Lemma term_at_bound s p t : contiguous (log s) -> 0 <= p -> term_at s p = Some t -> p <= Z.of_nat (length (log s)).
Proof.
  intros Hl Hp Ht. destruct (decide (p = 0)) as [->|]; [lia|]. unfold term_at in Ht.
  rewrite term_at_contiguous in Ht by (done || lia).
  destruct (log s !! Z.to_nat (p - 1)) as [x|] eqn:E; [|done]. apply lookup_lt_Some in E. lia.
Qed.

(** C4: AppendEntries follows Raft's rule: for a contiguous log and entries
    numbered from [prev + 1], the request succeeds iff its term is not stale and
    the log matches at [prev]; on failure the log and commit index are kept; on
    success the log is cut at the first mismatching entry, if any, and extended
    with the rest, so every sent entry is then in the log, everything up to
    [prev] is kept, and the log stays contiguous; the commit index stays within
    the log and does not move back when the log still covers it. *)
Theorem raft_append_entries_spec (r : ManualRaftReplicator) (t : Z) (leader : Uuid) (prev prev_term : Z)
    (es : list RaftLogEntry) (leader_commit : Z) :
  contiguous (log (local_state r)) -> 0 <= prev -> numbered prev es ->
  exists res, (append_entries r t leader prev prev_term es leader_commit).2 = Ok res /\
  let s := local_state r in
  let s' := local_state (append_entries r t leader prev prev_term es leader_commit).1 in
  (ar_success res = true <-> current_term s <= t /\ term_at s prev = Some prev_term) /\
  (ar_success res = false -> log s' = log s /\ commit_index s' = commit_index s) /\
  (ar_success res = true ->
     log s' = merged (log s) (Z.to_nat prev) es /\
     (forall e, e ∈ es -> term_at s' (index e) = Some (term e)) /\
     take (Z.to_nat prev) (log s') = take (Z.to_nat prev) (log s) /\
     (commit_index s <= last_log_index s' -> commit_index s <= commit_index s' <= last_log_index s')) /\
  contiguous (log s').
Proof.
  intros Hl Hp Hes. unfold append_entries.
  destruct (node_append_entries (local_state r) t leader prev prev_term es leader_commit) as [s' res] eqn:E.
  exists res. split; [done|]. cbn [fst]. rewrite local_set. set (s := local_state r) in *.
  unfold node_append_entries in E. destruct (Z.ltb_spec t (current_term s)) as [Ht|Ht].
  { simplify_eq. cbn [ar_success]. split_and!; [split; [done|lia]|done|done|done]. }
  assert (forall x, term_at (mkNode (current_term (adopt_term s t)) (voted_for (adopt_term s t)) (log (adopt_term s t))
    (commit_index (adopt_term s t)) (last_applied (adopt_term s t)) (Some leader)) x = term_at s x) as Hta.
  { intros x. unfold term_at, adopt_term. by destruct (current_term s <? t). }
  assert (log (adopt_term s t) = log s /\ commit_index (adopt_term s t) = commit_index s) as [El Ec].
  { unfold adopt_term. by destruct (current_term s <? t). }
  rewrite Hta, El, Ec in E. destruct (bool_decide_reflect (term_at s prev = Some prev_term)) as [Hm|Hm]; cbn [negb] in E.
  2:{ simplify_eq. cbn [ar_success log commit_index]. split_and!; [split; [done|tauto]|done|done|done]. }
  cbn [log commit_index current_term voted_for leader_id last_applied] in E.
  pose proof (term_at_bound s prev prev_term Hl Hp Hm) as Hb.
  assert (numbered (Z.of_nat (Z.to_nat prev)) es) as Hes' by (by rewrite Z2Nat.id by lia).
  rewrite (append_merged (log s) (Z.to_nat prev)) in E by (done || lia).
  assert (log s' = merged (log s) (Z.to_nat prev) es /\ ar_success res = true /\
    commit_index s' = if commit_index s <? leader_commit then Z.min leader_commit (last_log_index s') else commit_index s)
    as (Elog & Es & Ecm).
  { destruct (commit_index s <? leader_commit) eqn:Elc; simplify_eq; cbn in *; done. }
  rewrite Es. split_and!; [done|done| |].
  - intros _. rewrite Elog. split_and!; [done| | |].
    + intros e [j He]%list_elem_of_lookup. unfold term_at. rewrite Elog. apply (merged_has _ _ es j); (done || lia).
    + unfold merged. case_decide; [done|]. pose proof (matched_bound (log s) (Z.to_nat prev) es Hl Hes' ltac:(lia)).
      rewrite take_app_le by (rewrite length_take; lia). rewrite take_take. f_equal. lia.
    + intros Hle. rewrite Ecm. destruct (Z.ltb_spec (commit_index s) leader_commit); lia.
  - rewrite Elog. apply merged_contiguous; (done || lia).
Qed.

Definition stale_log : list RaftLogEntry :=
  [RaftLogEntry_new 1 1 7 (TombstoneGC 1); RaftLogEntry_new 1 2 7 (TombstoneGC 2); RaftLogEntry_new 1 3 7 (TombstoneGC 3)].
Definition follower : ManualRaftReplicator :=
  mkManual 9 {[9 := mkNode 1 None stale_log 1 0 (Some 7)]}.

Lemma stale_log_numbered : contiguous stale_log.
Proof. unfold stale_log. rewrite !numbered_cons. by split_and!. Qed.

→ About this exercise: Using the records above, set down exactly the lines from the one with "rewrite (append_merged (log" through the one with "s) leader_commit); lia.", inclusive, and nothing more.

→ Final answer:
  rewrite (append_merged (log s) (Z.to_nat prev)) in E by (done || lia).
  assert (log s' = merged (log s) (Z.to_nat prev) es /\ ar_success res = true /\
    commit_index s' = if commit_index s <? leader_commit then Z.min leader_commit (last_log_index s') else commit_index s)
    as (Elog & Es & Ecm).
  { destruct (commit_index s <? leader_commit) eqn:Elc; simplify_eq; cbn in *; done. }
  rewrite Es. split_and!; [done|done| |].
  - intros _. rewrite Elog. split_and!; [done| | |].
    + intros e [j He]%list_elem_of_lookup. unfold term_at. rewrite Elog. apply (merged_has _ _ es j); (done || lia).
    + unfold merged. case_decide; [done|]. pose proof (matched_bound (log s) (Z.to_nat prev) es Hl Hes' ltac:(lia)).
      rewrite take_app_le by (rewrite length_take; lia). rewrite take_take. f_equal. lia.
    + intros Hle. rewrite Ecm. destruct (Z.ltb_spec (commit_index s) leader_commit); lia.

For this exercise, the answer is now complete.